Lemma purge_twice_witness :
  purge 1 (purge 1 two_entries).2 = (Raise KeyError, (purge 1 two_entries).2).
Proof. apply (purge_twice 1 two_entries). unfold dict_wf. compute_done. Defined.

Lemma evict_returns_only_empty_witness :
  ([] : list Z) = [] ∧ one_entry = one_entry ∧
  Forall (λ kv, kept unreferenced 50 (eviction_threshold one_entry) kv.2)
    (_inventory one_entry).
Proof.
  apply (evict_returns_only_empty unreferenced 50 one_entry [] one_entry).
  reflexivity.
Defined.

Lemma evict_raises_iff_expired_witness :
  ((evict unreferenced 150 two_entries).1 = Raise RuntimeError ↔
   Exists (λ kv, examine unreferenced 150 (eviction_threshold two_entries) kv.2
                 = IsExpired)
     (_inventory two_entries)) ∧
  ∀ e, (evict unreferenced 150 two_entries).1 = Raise e → e = RuntimeError.
Proof.
  apply (evict_raises_iff_expired unreferenced 150 two_entries).
  unfold dict_wf. compute_done.
Defined.

Lemma evict_removes_at_most_one_witness :
  (length (_inventory two_entries)
   ≤ S (length (_inventory (evict unreferenced 1000%Z two_entries).2)))%nat ∧
  (∀ key item,
     dict_get key (_inventory two_entries) = Some item →
     dict_get key (_inventory (evict unreferenced 1000 two_entries).2) = Some item ∨
     (dict_get key (_inventory (evict unreferenced 1000 two_entries).2) = None ∧
      examine unreferenced 1000 (eviction_threshold two_entries) item = IsExpired)) ∧
  (∀ key item,
     dict_get key (_inventory (evict unreferenced 1000 two_entries).2) = Some item →
     dict_get key (_inventory two_entries) = Some item) ∧
  ((evict unreferenced 1000 two_entries).1 = Raise RuntimeError →
   length (_inventory two_entries)
   = S (length (_inventory (evict unreferenced 1000 two_entries).2))).
Proof.
  apply (evict_removes_at_most_one unreferenced 1000 two_entries).
  unfold dict_wf. compute_done.
Defined.

Lemma get_returns_payload_witness :
  ∃ item,
    dict_get 1 (_inventory one_entry) = Some item ∧
    VObject (Key:=Z) 10 = VObject (object item) ∧
    sample_cache 100 [(1, mkItem 5 10)]
    = with_inventory one_entry (dict_set 1 (Item_touch 5 item) (_inventory one_entry)).
Proof.
  apply (get_returns_payload unreferenced 5 5 1 one_entry (VObject 10)
           (sample_cache 100 [(1, mkItem 5 10)])).
  reflexivity.
Defined.

Lemma get_present_outcome_witness :
  (get unreferenced 150 150 2 two_entries).1 = Return (VObject 20) ∨
  (get unreferenced 150 150 2 two_entries).1 = Raise RuntimeError.
Proof.
  apply (get_present_outcome unreferenced 150 150 2 (mkItem 90 20) two_entries).
  - unfold dict_wf. compute_done.
  - reflexivity.
Defined.

Lemma get_keeps_requested_witness :
  dict_get 2 (_inventory (get unreferenced 150 160 2 two_entries).2)
  = Some (mkItem 150 20).
Proof.
  apply (get_keeps_requested unreferenced 150 160 2 (mkItem 90 20) two_entries).
  - unfold dict_wf. compute_done.
  - reflexivity.
  - right. reflexivity.
Defined.

Lemma put_survives_evict_witness :
  dict_get 3 (_inventory (evict unreferenced 150 (put 100 3 30 two_entries)).2)
  = Some (mkItem 100 30).
Proof.
  apply (put_survives_evict unreferenced 100 150 3 30 two_entries).
  - unfold dict_wf. compute_done.
  - reflexivity.
Defined.

Lemma Context_init_property_witness :
  getattr no_base (Context_init [("url", VObject 1); ("cache", VObject 2)]).1 "url"
  = Return (VObject 1).
Proof.
  apply (Context_init_property no_base [("url", VObject 1); ("cache", VObject 2)]
           "url" (VObject 1)).
  - compute_done.
  - apply list_elem_of_here.
  - discriminate.
  - discriminate.
  - discriminate.
  - intros m Hm. discriminate Hm.
Defined.



Lemma setattr_mutex_property_witness :
  setattr no_base fresh_context "_mutex" (VObject 5)
  = (Raise AttributeError, fresh_context, [Acquire; Release]).
Proof.
  apply (setattr_mutex_property no_base fresh_context (VObject 5)). reflexivity.
Defined.

Lemma enter_exit_nested_witness :
  perform_all no_base fresh_context (replicate 2 OpEnter ++ replicate 2 OpExit)
  = (fresh_context, replicate 2 Acquire ++ replicate 2 Release) ∧
  exit fresh_context = (Raise RuntimeError, fresh_context, []).
Proof.
  apply (enter_exit_nested no_base 2 fresh_context); reflexivity.
Defined.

**********

## Exercise aim:
Please make an exact copy of each record.

## Answer for the task:
Lemma purge_twice_witness :
  purge 1 (purge 1 two_entries).2 = (Raise KeyError, (purge 1 two_entries).2).
Proof. apply (purge_twice 1 two_entries). unfold dict_wf. compute_done. Defined.

Lemma evict_returns_only_empty_witness :
  ([] : list Z) = [] ∧ one_entry = one_entry ∧
  Forall (λ kv, kept unreferenced 50 (eviction_threshold one_entry) kv.2)
    (_inventory one_entry).
Proof.
  apply (evict_returns_only_empty unreferenced 50 one_entry [] one_entry).
  reflexivity.
Defined.

Lemma evict_raises_iff_expired_witness :
  ((evict unreferenced 150 two_entries).1 = Raise RuntimeError ↔
   Exists (λ kv, examine unreferenced 150 (eviction_threshold two_entries) kv.2
                 = IsExpired)
     (_inventory two_entries)) ∧
  ∀ e, (evict unreferenced 150 two_entries).1 = Raise e → e = RuntimeError.
Proof.
  apply (evict_raises_iff_expired unreferenced 150 two_entries).
  unfold dict_wf. compute_done.
Defined.

Lemma evict_removes_at_most_one_witness :
  (length (_inventory two_entries)
   ≤ S (length (_inventory (evict unreferenced 1000%Z two_entries).2)))%nat ∧
  (∀ key item,
     dict_get key (_inventory two_entries) = Some item →
     dict_get key (_inventory (evict unreferenced 1000 two_entries).2) = Some item ∨
     (dict_get key (_inventory (evict unreferenced 1000 two_entries).2) = None ∧
      examine unreferenced 1000 (eviction_threshold two_entries) item = IsExpired)) ∧
  (∀ key item,
     dict_get key (_inventory (evict unreferenced 1000 two_entries).2) = Some item →
     dict_get key (_inventory two_entries) = Some item) ∧
  ((evict unreferenced 1000 two_entries).1 = Raise RuntimeError →
   length (_inventory two_entries)
   = S (length (_inventory (evict unreferenced 1000 two_entries).2))).
Proof.
  apply (evict_removes_at_most_one unreferenced 1000 two_entries).
  unfold dict_wf. compute_done.
Defined.

Lemma get_returns_payload_witness :
  ∃ item,
    dict_get 1 (_inventory one_entry) = Some item ∧
    VObject (Key:=Z) 10 = VObject (object item) ∧
    sample_cache 100 [(1, mkItem 5 10)]
    = with_inventory one_entry (dict_set 1 (Item_touch 5 item) (_inventory one_entry)).
Proof.
  apply (get_returns_payload unreferenced 5 5 1 one_entry (VObject 10)
           (sample_cache 100 [(1, mkItem 5 10)])).
  reflexivity.
Defined.

Lemma get_present_outcome_witness :
  (get unreferenced 150 150 2 two_entries).1 = Return (VObject 20) ∨
  (get unreferenced 150 150 2 two_entries).1 = Raise RuntimeError.
Proof.
  apply (get_present_outcome unreferenced 150 150 2 (mkItem 90 20) two_entries).
  - unfold dict_wf. compute_done.
  - reflexivity.
Defined.

Lemma get_keeps_requested_witness :
  dict_get 2 (_inventory (get unreferenced 150 160 2 two_entries).2)
  = Some (mkItem 150 20).
Proof.
  apply (get_keeps_requested unreferenced 150 160 2 (mkItem 90 20) two_entries).
  - unfold dict_wf. compute_done.
  - reflexivity.
  - right. reflexivity.
Defined.

Lemma put_survives_evict_witness :
  dict_get 3 (_inventory (evict unreferenced 150 (put 100 3 30 two_entries)).2)
  = Some (mkItem 100 30).
Proof.
  apply (put_survives_evict unreferenced 100 150 3 30 two_entries).
  - unfold dict_wf. compute_done.
  - reflexivity.
Defined.

Lemma Context_init_property_witness :
  getattr no_base (Context_init [("url", VObject 1); ("cache", VObject 2)]).1 "url"
  = Return (VObject 1).
Proof.
  apply (Context_init_property no_base [("url", VObject 1); ("cache", VObject 2)]
           "url" (VObject 1)).
  - compute_done.
  - apply list_elem_of_here.
  - discriminate.
  - discriminate.
  - discriminate.
  - intros m Hm. discriminate Hm.
Defined.



Lemma setattr_mutex_property_witness :
  setattr no_base fresh_context "_mutex" (VObject 5)
  = (Raise AttributeError, fresh_context, [Acquire; Release]).
Proof.
  apply (setattr_mutex_property no_base fresh_context (VObject 5)). reflexivity.
Defined.

Lemma enter_exit_nested_witness :
  perform_all no_base fresh_context (replicate 2 OpEnter ++ replicate 2 OpExit)
  = (fresh_context, replicate 2 Acquire ++ replicate 2 Release) ∧
  exit fresh_context = (Raise RuntimeError, fresh_context, []).
Proof.
  apply (enter_exit_nested no_base 2 fresh_context); reflexivity.
Defined.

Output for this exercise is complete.